The guys had ~20 minutes to leave before the cops showed up, and still refused
after the cops asked several times. Per the police commissioner:

> On 3 different occasions, officers asked the males politely to leave the
> location because they were being asked to leave by employees because they
> were trespassing. Instead, the males continued to refuse as they had told
> the employees previously, and they told the officers that they were not
> leaving. When the call was initially made the Starbucks employees had told
> the males that they were going to call the police and they said go ahead and
> call the police we don't care. So the police get there and they are
> confronted with the same type of attitude. They repeatedly told that they
> were not leaving. In fact, there's some alleged rhetoric about 'you don't
> know what you're doing, you're only a $45,000 a year employee' or something
> to that regard.

------
rdiddly
Foul-Mouthed Zen Master says: This is one of those problems (and there are
many) that the manager could've avoided by just not giving a shit. Racism for
example is nothing but giving a shit about something that doesn't deserve to
have a shit given.

Why even get involved with anything happening on the other side of the
counter? Take the money, dispense the coffee, collect your paycheck, and read
the community-college catalog so you can get the hell out of there someday!

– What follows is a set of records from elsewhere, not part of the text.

Lemma feed_concat (arrivals : list Buffer) (buffer : Buffer) :
  drain buffer = (buffer, []) ->
  ~ In (Socket_end []) (snd (handleData buffer (concat arrivals))) ->
  feed buffer arrivals = handleData buffer (concat arrivals).
Proof.
  revert buffer. induction arrivals as [|data later IH]; intros buffer Hidle H.
  - cbn [feed concat]. unfold handleData. rewrite app_nil_r. symmetry. exact Hidle.
  - cbn [feed concat] in *. unfold handleData in *.
    rewrite app_assoc in *.
    assert (Hd : ~ In (Socket_end []) (snd (drain (buffer ++ data)))).
    { intros Hin. apply H. apply drain_close_app. exact Hin. }
    rewrite (drain_app _ (concat later) Hd) in *. cbn [snd] in H.
    pose proof (drain_idle _ Hd) as Hi.
    destruct (drain (buffer ++ data)) as [buffer' effects]. cbn [fst snd] in *.
    rewrite (IH buffer' Hi).
    + destruct (drain (buffer' ++ concat later)). reflexivity.
    + intros Hin. apply H. apply in_or_app. auto.
Qed.

(** ** Frames and arrivals *)

(** X1. Frames that arrive together. When an arrival on a new connection
    is made of whole frames, none of them a CLOSE frame, followed by other
    bytes, [handleData] handles every frame, in the order of the bytes, and
    then goes on with the other bytes as if they had arrived alone. *)
Theorem frames_in_one_arrival (frames : list (Buffer * Frame)) (rest : Buffer) :
  Forall (fun ff => parseFrame (fst ff) = Some (snd ff, [])
                    /\ opcode (snd ff) <> 0x08) frames ->
  handleData [] (concat (map fst frames) ++ rest)
  = (fst (handleData [] rest),
     flat_map (fun ff => fst (dispatch (snd ff))) frames ++ snd (handleData [] rest)).
Proof. intros H. unfold handleData. cbn [app]. apply frames_then_rest. exact H. Qed.

(** A text frame, a ping and a second text frame in one arrival, with the
    first byte of a fourth frame. *)
Lemma frames_in_one_arrival_witness :
  handleData [] (client_frame 0x81 [1; 2; 3; 4] (js "ls")
                 ++ client_frame 0x89 [5; 6; 7; 8] (js "?")
                 ++ client_frame 0x81 [9; 9; 9; 9] [LF] ++ [0x81])
  = ([0x81],
     [Emit_message (js "ls"); Socket_write [0x8a; 1; 63]; Emit_message [LF]]).
Proof.
  pose (frames :=
    [(client_frame 0x81 [1; 2; 3; 4] (js "ls"), mkFrame true 0x01 (js "ls"));
     (client_frame 0x89 [5; 6; 7; 8] (js "?"), mkFrame true 0x09 (js "?"));
     (client_frame 0x81 [9; 9; 9; 9] [LF], mkFrame true 0x01 [LF])]).
  assert (H : Forall (fun ff => parseFrame (fst ff) = Some (snd ff, [])
                                /\ opcode (snd ff) <> 0x08) frames).
  { repeat constructor; try (vm_compute; reflexivity); vm_compute; discriminate. }
  pose proof (frames_in_one_arrival frames [0x81] H) as E.
  cbn [frames map concat fst app] in E. rewrite !app_nil_r in E.
  rewrite <- !app_assoc in E. rewrite E. vm_compute. reflexivity.
Defined.

(** X2. A CLOSE frame ends the turn, not the reading. When an arrival on a
    new connection starts with a whole CLOSE frame, [handleData] answers it
    with [close()] and handles nothing else of the arrival: the bytes behind
    the frame stay in the receive buffer. They are read with the next
    arrival, as if the connection were still open. *)
Theorem close_frame_ends_turn (f rest more : Buffer) (frame : Frame) :
  parseFrame f = Some (frame, []) -> opcode frame = 0x08 ->
  handleData [] (f ++ rest) = (rest, close)
  /\ feed [] [f ++ rest; more]
     = (fst (handleData rest more), close ++ snd (handleData rest more)).
Proof.
  intros Hf Hop.
  assert (H : handleData [] (f ++ rest) = (rest, close))
    by (unfold handleData; cbn [app]; apply drain_close_first with frame; assumption).
  split; [exact H|].
  cbn [feed]. rewrite H. destruct (handleData rest more) as [b es].
  cbn [fst snd]. rewrite app_nil_r. reflexivity.
Qed.

(** A masked CLOSE frame with a text frame behind it, then nothing: the
    text is emitted on the second arrival. *)
Lemma close_frame_ends_turn_witness :
  handleData [] ([0x88; 0x80; 1; 2; 3; 4] ++ client_frame 0x81 [1; 2; 3; 4] (js "id"))
  = (client_frame 0x81 [1; 2; 3; 4] (js "id"), close)
  /\ feed [] [[0x88; 0x80; 1; 2; 3; 4] ++ client_frame 0x81 [1; 2; 3; 4] (js "id"); []]
     = ([], close ++ [Emit_message (js "id")]).
Proof.
  destruct (close_frame_ends_turn [0x88; 0x80; 1; 2; 3; 4]
              (client_frame 0x81 [1; 2; 3; 4] (js "id")) []
              (mkFrame true 0x08 []))
    as [H1 H2]; [vm_compute; reflexivity | reflexivity |].
  split; [exact H1|]. etransitivity; [exact H2|]. vm_compute. reflexivity.
Defined.

(** X3. Arrival boundaries do not matter. On a new connection, as long as
    no CLOSE frame is received (the socket is not ended), the calls made and
    the bytes kept are those of a single arrival of all the bytes, however
    the bytes are cut into arrivals. *)
Theorem arrival_boundaries_irrelevant (arrivals : list Buffer) :
  ~ In (Socket_end []) (snd (handleData [] (concat arrivals))) ->
  feed [] arrivals = handleData [] (concat arrivals).
Proof. apply feed_concat. apply drain_nil. Qed.

(** Two text frames and a ping cut in the middle of headers, keys and
    payloads. *)
Lemma arrival_boundaries_irrelevant_witness :
  feed [] [[0x81]; [0x82; 1; 2; 3; 4; 109]; [113; 0x89; 0x80; 0; 0];
           [0; 0; 0x81; 0x81; 9; 9; 9]; [9; 3]]
  = ([], [Emit_message (js "ls"); Socket_write [0x8a; 0]; Emit_message [LF]]).
Proof.
  rewrite arrival_boundaries_irrelevant.
  - vm_compute. reflexivity.
  - vm_compute. intros H. repeat (destruct H as [H | H]; [discriminate H|]). exact H.
Defined.

(** X4. The buffers [parseFrame] accepts. [parseFrame] returns a frame
    exactly when the buffer starts with: a first byte, of which it reads
    the FIN bit and the four bits of the opcode (the three reserved bits are
    not looked at); a second byte with the mask bit and a length of seven
    bits, followed by the extended length that this length calls for (any
    value is taken, also one that a shorter form could hold); the four
    bytes of the mask key when the mask bit is set, none otherwise (a frame
    without a mask is accepted); and as many payload bytes as announced.
    The frame carries the payload, unmasked with the key when there is one,
    and the buffer keeps what is behind these bytes. *)
Theorem parseFrame_accepts (buffer : Buffer) (frame : Frame) (rest : Buffer) :
  parseFrame buffer = Some (frame, rest)
  <-> exists b1 b2 ext key body,
        buffer = b1 :: b2 :: ext ++ key ++ body ++ rest
        /\ announces b2 ext (buf_len body)
        /\ (if N.land b2 0x80 =? 0 then key = [] else length key = 4%nat)
        /\ frame = mkFrame (negb (N.land b1 0x80 =? 0)) (N.land b1 0x0f)
                     (if N.land b2 0x80 =? 0 then body
                      else unmask key body (buf_len body)).
Proof.
  split.
  - apply parseFrame_decompose.
  - intros (b1 & b2 & ext & key & body & -> & Ha & Hk & ->).
    apply parseFrame_layout; assumption.
Qed.

(** X5. A PING frame that carries fewer than 126 bytes is answered by one
    PONG frame with the same bytes: the reply has FIN set, the opcode 0xA,
    the length on one byte and no mask, and [parseFrame] reads the payload
    back from it. *)
Theorem ping_echoed (p key : Buffer) :
  bytes p -> buf_len p < 126 -> length key = 4%nat ->
  handleData [] (client_frame 0x89 key p) = ([], [Socket_write (0x8a :: buf_len p :: p)])
  /\ parseFrame (0x8a :: buf_len p :: p) = Some (mkFrame true 0x0a p, []).
Proof.
  intros Hb Hl Hk. split.
  - pose proof (parseFrame_client_frame 0x89 key p Hk Hb ltac:(lia)) as Hp.
    change (negb (N.land 0x89 0x80 =? 0)) with true in Hp.
    change (N.land 0x89 0x0f) with 0x09 in Hp.
    rewrite (ping_answered [] (client_frame 0x89 key p) [] p true Hp Hl).
    unfold handleData. cbn [app]. rewrite drain_nil. cbn [fst snd].
    unfold encode. replace (buf_len p <? 126) with true by (symmetry; apply N.ltb_lt; exact Hl).
    reflexivity.
  - destruct (small_length_bits (buf_len p) ltac:(lia)) as (_ & H7 & H8 & _).
    pose proof (parseFrame_layout 0x8a (buf_len p) [] [] p []) as H.
    rewrite H8 in H. change (0 =? 0) with true in H. cbn [app] in H.
    rewrite app_nil_r in H. apply H; [|reflexivity].
    right. right. split; [exact H7|]. split; [exact Hl|reflexivity].
Qed.

Lemma ping_echoed_witness :
  handleData [] (client_frame 0x89 [7; 7; 7; 7] (js "alive?"))
  = ([], [Socket_write (0x8a :: 6 :: js "alive?")]).
Proof.
  apply (ping_echoed (js "alive?") [7; 7; 7; 7]).
  - repeat constructor.
  - reflexivity.
  - reflexivity.
Defined.

Lemma drain_shorter (x : Buffer) : (length (fst (drain x)) <= length x)%nat.
Proof.
  remember (length x) as n eqn:Hn. revert x Hn.
  induction n as [n IH] using Wf_nat.lt_wf_ind. intros x Hn.
  rewrite (drain_step x).
  destruct (2 <=? buf_len x); [|cbn [fst]; lia].
  destruct (parseFrame x) as [[frame rest]|] eqn:Hp; [|cbn [fst]; lia].
  pose proof (parseFrame_shrinks _ _ _ Hp) as Hs.
  destruct (dispatch frame) as [effects [|]]; cbn [fst]; [|lia].
  pose proof (IH (length rest) ltac:(lia) rest eq_refl). lia.
Qed.

Lemma drain_kept_None (x : Buffer) : drain x = (x, []) -> parseFrame x = None.
Proof.
  intros H. destruct (parseFrame x) as [[frame rest]|] eqn:Hp; [|reflexivity].
  exfalso. pose proof (parseFrame_shrinks _ _ _ Hp) as Hs.
  pose proof (parseFrame_Some_len _ _ _ Hp) as Hl.
  rewrite drain_step, Hp in H.
  replace (2 <=? buf_len x) with true in H by (symmetry; apply N.leb_le; exact Hl).
  destruct (dispatch frame) as [effects [|]].
  - pose proof (drain_shorter rest) as Hd. inversion H as [[H1 H2]].
    rewrite H1 in Hd. lia.
  - inversion H as [[H1 H2]]. subst. lia.
Qed.

(** X20. No whole frame is left unread. Whatever the receive buffer and
    the arrival, as long as no CLOSE frame is met, [handleData] returns with
    a buffer in which [parseFrame] finds no frame: every frame that has
    arrived whole has been handled, and what is kept is the start of a frame
    whose other bytes have not arrived. The buffer kept is never longer than
    what was there. *)
Theorem no_whole_frame_left (buffer data : Buffer) :
  ~ In (Socket_end []) (snd (handleData buffer data)) ->
  parseFrame (fst (handleData buffer data)) = None
  /\ (length (fst (handleData buffer data)) <= length (buffer ++ data))%nat.
Proof.
  intros H. unfold handleData in *. split.
  - apply drain_kept_None. apply drain_idle. exact H.
  - apply drain_shorter.
Qed.

Lemma no_whole_frame_left_witness :
  parseFrame (fst (handleData [0x81] (0x82 :: [1; 2; 3; 4; 109; 113] ++ [0x81; 0x85; 0; 0])))
  = None.
Proof.
  apply (no_whole_frame_left [0x81] (0x82 :: [1; 2; 3; 4; 109; 113] ++ [0x81; 0x85; 0; 0])).
  vm_compute. intros H. repeat (destruct H as [H | H]; [discriminate H|]). exact H.
Defined.

Lemma jsstring_eqb_sym (a b : JSString) : jsstring_eqb a b = jsstring_eqb b a.
Proof.
  revert b. induction a as [|x a IH]; intros [|y b]; cbn; try reflexivity.
  rewrite IH, N.eqb_sym. reflexivity.
Qed.

Lemma jsstring_eqb_trans (a b c : JSString) :
  jsstring_eqb a b = true -> jsstring_eqb b c = jsstring_eqb a c.
Proof. intros H. apply jsstring_eqb_eq in H. subst. reflexivity. Qed.

Section ListenerFacts.

Variable D : Type.
Implicit Types (l : Listeners D) (h : Handler D).

Lemma own_push_same l event h handlers :
  own l event = Some handlers -> own (push l event h) event = Some (handlers ++ [h]).
Proof.
  induction l as [|[e hs] l IH]; cbn; [discriminate|].
  destruct (jsstring_eqb e event) eqn:E; cbn; rewrite E.
  - intros H; inversion H; reflexivity.
  - exact IH.
Qed.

If someone is genuinely "in the way", people will repeatedly jostle past them
annoyingly until they get the hint. It's a self-correcting system.

If someone is such a foul presence that they're driving away customers, that's
Starbuck's problem, and not really a big one for them either. You as the
manager, meanwhile, have _less_ to do because of it, not more; use that time
to read the community-college catalog.

If someone is actively threatening or harassing someone else, yelling at the
top of his lungs, or committing some other actual literal crime, THEN you call
the cops.

------
unethical_ban
1\. They typed "ceo" instead of CEO or C.E.O.

2\. Are all retail locations of all businesses now expected to let anyone use
the restroom for free? I do not know the specifics of this story other than
"black person tries to use the bathroom, isn't allowed, doesn't leave, gets
peacefully removed from premises". If a store doesn't let people use the
restroom for free, isn't that their prerogative?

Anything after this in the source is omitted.